Veja a alegria da Tititu Suruwahá brincando no chão de terra na aldeia! Lembra dela no Fantástico no ano passado? Pois é. Ela está gordinha, se desenvolvendo muito bem e adaptada, na aldeia com sua família.
A confusão que se criou no ano passado em torno desse caso foi muito grande. Tititu tem uma deficiência hormonal que causou uma anomalia na formação do órgão genital. Quando nasceu, sua mãe não sabia se era menino ou menina. Pela cultura da tribo, ela deveria ter sido morta logo ao nascer. De fato sua mãe, Kusiumã, a abandonou no mato para morrer de fome ou ser devorada por algum animal. Fez isso com grande dor, mas tinha medo de se opor a tradição da tribo. Vendo a dor de Kusiumã, uma das tias da criança foi ao mato e resgatou a menina. Kusiumã e o pai decidiram então lutar pela vida da criança… e pediram ajuda a missionários da Jocum, que prestam assistência na tribo há muitos anos. Esses missionarios apoiaram a família, conseguiram a autorização da Funai, e levaram a criança para São Paulo. Lá foram feitos os exames e foi marcada uma cirurgia corretora.
A polêmica estava armada. Houve denúncias de que os missionários estavam interferindo na cultura e que a viagem para São Paulo poderia ser prejudicial ao índios. Funai e Funasa disseram que não sabiam de nada e negaram ter dado autorização para a viagem. Grupos indigenistas acionaram o Ministério Público exigindo que a família voltasse para a aldeia imediatamente, mesmo sabendo que a criança seria morta se voltasse. Mesmo com toda essa oposição o pai de Tititu foi firme e disse que se tivesse que voltar sem a cirurgia, não só teria que sacrificar a filha mas se suicidaria em seguida. Um grande impasse burocrático se travou e o caso chegou até a imprensa. A saga da família suruwahá comoveu o país e finalmente os pais de Tititu conseguiram a autorização oficial para que a cirurgia fosse feita. A menina foi operada no HC e a cirurgia foi um sucesso. Voltou para a aldeia e se adaptou perfeitamente, sendo aceita e amada por todos os parentes.
O que essa história nos ensina? O que podemos aprender com a saga dessa família suruwaha? Fica comprovado mais uma vez que as culturas indígenas não são frágeis como muitos defendem. Elas são fortes, dinâmicas e passíveis de transformação, como qualquer outra cultura. Fica claro que os índios não são seres incapazes, facilmente manipuláveis. E também que não são eternamente presos a tradições ancestrais e incapazes de questionar seus próprios valores.

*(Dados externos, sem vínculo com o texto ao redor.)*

Definition ADDRESSES : list (string * (string * string)) := [
  ("compartment", ("module.v1_live.oci_identity_compartment.environment", "oci_identity_compartment"));
  ("vcn", ("module.v1_live.oci_core_vcn.main", "oci_core_vcn"));
  ("internet_gateway", ("module.v1_live.oci_core_internet_gateway.main", "oci_core_internet_gateway"));
  ("nat_gateway", ("module.v1_live.oci_core_nat_gateway.outbound", "oci_core_nat_gateway"));
  ("service_gateway", ("module.v1_live.oci_core_service_gateway.oracle_services", "oci_core_service_gateway"));
  ("legacy_route_table", ("module.v1_live.oci_core_route_table.edge", "oci_core_route_table"));
  ("route_table", ("module.v1_live.oci_core_route_table.private_host", "oci_core_route_table"));
  ("public_edge_route_table", ("module.v1_live.oci_core_route_table.public_edge", "oci_core_route_table"));
  ("security_list", ("module.v1_live.oci_core_security_list.empty", "oci_core_security_list"));
  ("legacy_subnet", ("module.v1_live.oci_core_subnet.edge", "oci_core_subnet"));
  ("subnet", ("module.v1_live.oci_core_subnet.private_host", "oci_core_subnet"));
  ("public_edge_subnet", ("module.v1_live.oci_core_subnet.public_edge", "oci_core_subnet"));
  ("nsg", ("module.v1_live.oci_core_network_security_group.host", "oci_core_network_security_group"));
  ("nlb_nsg", ("module.v1_live.oci_core_network_security_group.public_edge", "oci_core_network_security_group"));
  ("bastion_100", (dq "module.v1_live.oci_core_network_security_group_security_rule.bastion_ssh_ingress['10.42.20.100/32']", "oci_core_network_security_group_security_rule"));
  ("bastion_109", (dq "module.v1_live.oci_core_network_security_group_security_rule.bastion_ssh_ingress['10.42.20.109/32']", "oci_core_network_security_group_security_rule"));
  ("host_http", (dq "module.v1_live.oci_core_network_security_group_security_rule.host_edge_ingress['http']", "oci_core_network_security_group_security_rule"));
  ("host_https", (dq "module.v1_live.oci_core_network_security_group_security_rule.host_edge_ingress['https']", "oci_core_network_security_group_security_rule"));
  ("host_pmtu", ("module.v1_live.oci_core_network_security_group_security_rule.host_path_mtu_ingress", "oci_core_network_security_group_security_rule"));
  ("egress_80", (dq "module.v1_live.oci_core_network_security_group_security_rule.web_egress['80']", "oci_core_network_security_group_security_rule"));
  ("egress_443", (dq "module.v1_live.oci_core_network_security_group_security_rule.web_egress['443']", "oci_core_network_security_group_security_rule"));
  ("dns_udp", ("module.v1_live.oci_core_network_security_group_security_rule.dns_udp_egress", "oci_core_network_security_group_security_rule"));
  ("dns_tcp", ("module.v1_live.oci_core_network_security_group_security_rule.dns_tcp_egress", "oci_core_network_security_group_security_rule"));
  ("ntp", ("module.v1_live.oci_core_network_security_group_security_rule.ntp_egress", "oci_core_network_security_group_security_rule"));
  ("oracle_services_egress", ("module.v1_live.oci_core_network_security_group_security_rule.oracle_services_egress", "oci_core_network_security_group_security_rule"));
  ("edge_http", (dq "module.v1_live.oci_core_network_security_group_security_rule.public_edge_ingress['http']", "oci_core_network_security_group_security_rule"));
  ("edge_https", (dq "module.v1_live.oci_core_network_security_group_security_rule.public_edge_ingress['https']", "oci_core_network_security_group_security_rule"));
  ("edge_pmtu", ("module.v1_live.oci_core_network_security_group_security_rule.public_edge_path_mtu_ingress", "oci_core_network_security_group_security_rule"));
  ("edge_egress_http", (dq "module.v1_live.oci_core_network_security_group_security_rule.public_edge_egress['http']", "oci_core_network_security_group_security_rule"));
  ("edge_egress_https", (dq "module.v1_live.oci_core_network_security_group_security_rule.public_edge_egress['https']", "oci_core_network_security_group_security_rule"));
  ("legacy_instance", ("module.v1_live.oci_core_instance.host", "oci_core_instance"));
  ("data_volume", ("module.v1_live.oci_core_volume.data", "oci_core_volume"));
  ("data_attachment", ("module.v1_live.oci_core_volume_attachment.data", "oci_core_volume_attachment"));
  ("vault", ("module.v1_live.oci_kms_vault.main", "oci_kms_vault"));
  ("key", ("module.v1_live.oci_kms_key.main", "oci_kms_key"));
  ("dynamic_group", ("module.v1_live.oci_identity_dynamic_group.host", "oci_identity_dynamic_group"));
  ("policy", ("module.v1_live.oci_identity_policy.host", "oci_identity_policy"));
  ("nlb", ("module.v1_live.oci_network_load_balancer_network_load_balancer.edge", "oci_network_load_balancer_network_load_balancer"));
  ("backend_set_http", (dq "module.v1_live.oci_network_load_balancer_backend_set.edge['http']", "oci_network_load_balancer_backend_set"));
  ("backend_set_https", (dq "module.v1_live.oci_network_load_balancer_backend_set.edge['https']", "oci_network_load_balancer_backend_set"));
  ("backend_http", (dq "module.v1_live.oci_network_load_balancer_backend.host['http']", "oci_network_load_balancer_backend"));
  ("backend_https", (dq "module.v1_live.oci_network_load_balancer_backend.host['https']", "oci_network_load_balancer_backend"));
  ("listener_http", (dq "module.v1_live.oci_network_load_balancer_listener.edge['http']", "oci_network_load_balancer_listener"));
  ("listener_https", (dq "module.v1_live.oci_network_load_balancer_listener.edge['https']", "oci_network_load_balancer_listener"))].
Definition RESOURCE_NAME_KEYS : list string := [
  "compartment"; "vcn"; "internet_gateway"; "nat_gateway"; "service_gateway"; "legacy_route_table";
  "route_table"; "public_edge_route_table"; "security_list"; "legacy_subnet"; "subnet"; "public_edge_subnet";
  "nsg"; "nlb_nsg"; "network_load_balancer"; "legacy_instance"; "legacy_vnic"; "legacy_fallback_instance";
  "data_volume"; "data_attachment"; "vault"; "key"; "reserved_public_ip"; "dynamic_group"; "policy"].
Definition BASTION_SOURCES : list (string * string) := [("10.42.20.100/32", "bastion_100"); ("10.42.20.109/32", "bastion_109")].

(** ** Values of the inventory *)

(** The active resource of a name, [None] where there is none *)
Definition named (field : string) (value item : val) : res bool :=
  rand (get_eq item field value) (s ← dget item "lifecycle-state"; b ← in_set s (strings ["DELETED"; "TERMINATED"]); Ok (negb b)).
Definition one (items : val) (field : string) (value : val) : res val :=
  l ← py_iter items; matches ← rfilter (named field value) l;
  match matches with
  | [] => Ok VNone
  | [x] => Ok x
  | _ => raise RuntimeError ("multiple active resources match " +:+ field +:+ "=" +:+ repr value)
  end.

Definition nsg_rule_import_id (nsg_id rule_id : val) : string :=
  "networkSecurityGroups/" +:+ py_str nsg_id +:+ "/securityRules/" +:+ py_str rule_id.

(** The destination ports of a rule for a protocol's options *)
Definition destination (options : string) (rule : val) : res (option (Z * Z)) :=
  o ← dget rule options; r ← dget (or_dict o) "destination-port-range"; let value := or_dict r in
  lo ← py_contains (VStr "min") value; hi ← (if lo : bool then py_contains (VStr "max") value else Ok false);
  if hi : bool then x ← getitem value "min"; x ← py_int x; y ← getitem value "max"; y ← py_int y; Ok (Some (x, y)) else Ok None.
Definition tcp_destination : val -> res (option (Z * Z)) := destination "tcp-options".
Definition udp_destination : val -> res (option (Z * Z)) := destination "udp-options".
Definition icmp_type_code (rule : val) : res (option (Z * option Z)) :=
  o ← dget rule "icmp-options"; let options := or_dict o in
  there ← py_contains (VStr "type") options;
  if there : bool then
    code ← dget options "code"; t ← getitem options "type"; t ← py_int t;
    if is_none code then Ok (Some (t, None)) else c ← py_int code; Ok (Some (t, Some c))
  else Ok None.

(** The tests of a rule, each made only where those before it hold *)
Definition ports_are (d : res (option (Z * Z))) (port : Z) : res bool := o ← d; Ok (bool_decide (o = Some (port, port))).
Definition pmtu (d : res (option (Z * option Z))) : res bool := o ← d; Ok (bool_decide (o = Some (3, Some 4))).
Definition field_is (k v : string) (r : val) : res bool := get_eq r k (VStr v).
Definition field_is_id (k : string) (owner r : val) : res bool := id ← getitem owner "id"; get_eq r k id.

Definition bastion_rule (source : string) (r : val) : list (res bool) :=
  [field_is "direction" "INGRESS" r; field_is "protocol" "6" r; field_is "source" source r; ports_are (tcp_destination r) 22].
Definition host_edge_rule (nlb_nsg : val) (port : Z) (r : val) : list (res bool) :=
  [field_is "direction" "INGRESS" r; field_is "protocol" "6" r; field_is "source-type" "NETWORK_SECURITY_GROUP" r;
   field_is_id "source" nlb_nsg r; ports_are (tcp_destination r) port].
Definition pmtu_rule (source : string) (r : val) : list (res bool) :=
  [field_is "direction" "INGRESS" r; field_is "protocol" "1" r; field_is "source" source r; pmtu (icmp_type_code r)].
Definition web_egress_rule (port : Z) (r : val) : list (res bool) :=
  [field_is "direction" "EGRESS" r; field_is "protocol" "6" r; field_is "destination" "0.0.0.0/0" r; ports_are (tcp_destination r) port].
Definition resolver_rule (protocol : string) (port : Z) (r : val) : list (res bool) :=
  [field_is "direction" "EGRESS" r; field_is "protocol" protocol r; field_is "destination" "169.254.169.254/32" r;
   ports_are (if String.eqb protocol "17" then udp_destination r else tcp_destination r) port].
Definition oracle_rule (r : val) : list (res bool) :=
  [field_is "direction" "EGRESS" r; field_is "protocol" "6" r; field_is "destination-type" "SERVICE_CIDR_BLOCK" r;
   ports_are (tcp_destination r) 443].
Definition public_rule (port : Z) (r : val) : list (res bool) :=
  [field_is "direction" "INGRESS" r; field_is "protocol" "6" r; field_is "source" "0.0.0.0/0" r; ports_are (tcp_destination r) port].
Definition edge_egress_rule (host_nsg : val) (port : Z) (r : val) : list (res bool) :=
  [field_is "direction" "EGRESS" r; field_is "protocol" "6" r; field_is "destination-type" "NETWORK_SECURITY_GROUP" r;
   field_is_id "destination" host_nsg r; ports_are (tcp_destination r) port].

São seres humanos como quaisquer outros e têm o direito de serem sujeitos de sua própria história.
A única decepção que a família de Tititu levou para a aldeia foi a descoberta de que muitos “brancos” os consideram incapazes de decidir sobre seus próprios assuntos. Que muita gente quer que eles continuem na mata, sem acesso aos avanços da medicina e sem acesso aos direitos básicos de todo cidadão brasileiro. Isso sim, foi um choque. As outras coisas que eles tiveram que enfrentar – como o frio de São Paulo, as infecções respiratórias, comidas diferentes, barulho de carros e engarrafamentos – tudo isso eles enfrentaram com tranquilidade e dignidade. O que eles realmente queriam era a cirurgia e o tratamento médico continuado da filha. Isso eles não podem fazer sozinhos. Para isso eles dependem do mundo dos “brancos” e estão dispostos a pagar o preço.
Hoje a preocupação da ATINI é com o tratamento médico de Tititu, que precisa ser mantido. Se ela deixar de tomar os hormônios pode morrer de desidratação súbita ou pode voltar a mostrar sinais de virilização. Se isso acontecer ela corre o risco de não sobreviver na tribo. Por isso precisamos continuar de olhos abertos e acompanhar esse tratamento. A FUNASA de Manaus garantiu que forneceria os medicamentos e providenciaria exames de sangue regulares na aldeia. Nós, da ATINI, estamos de olho.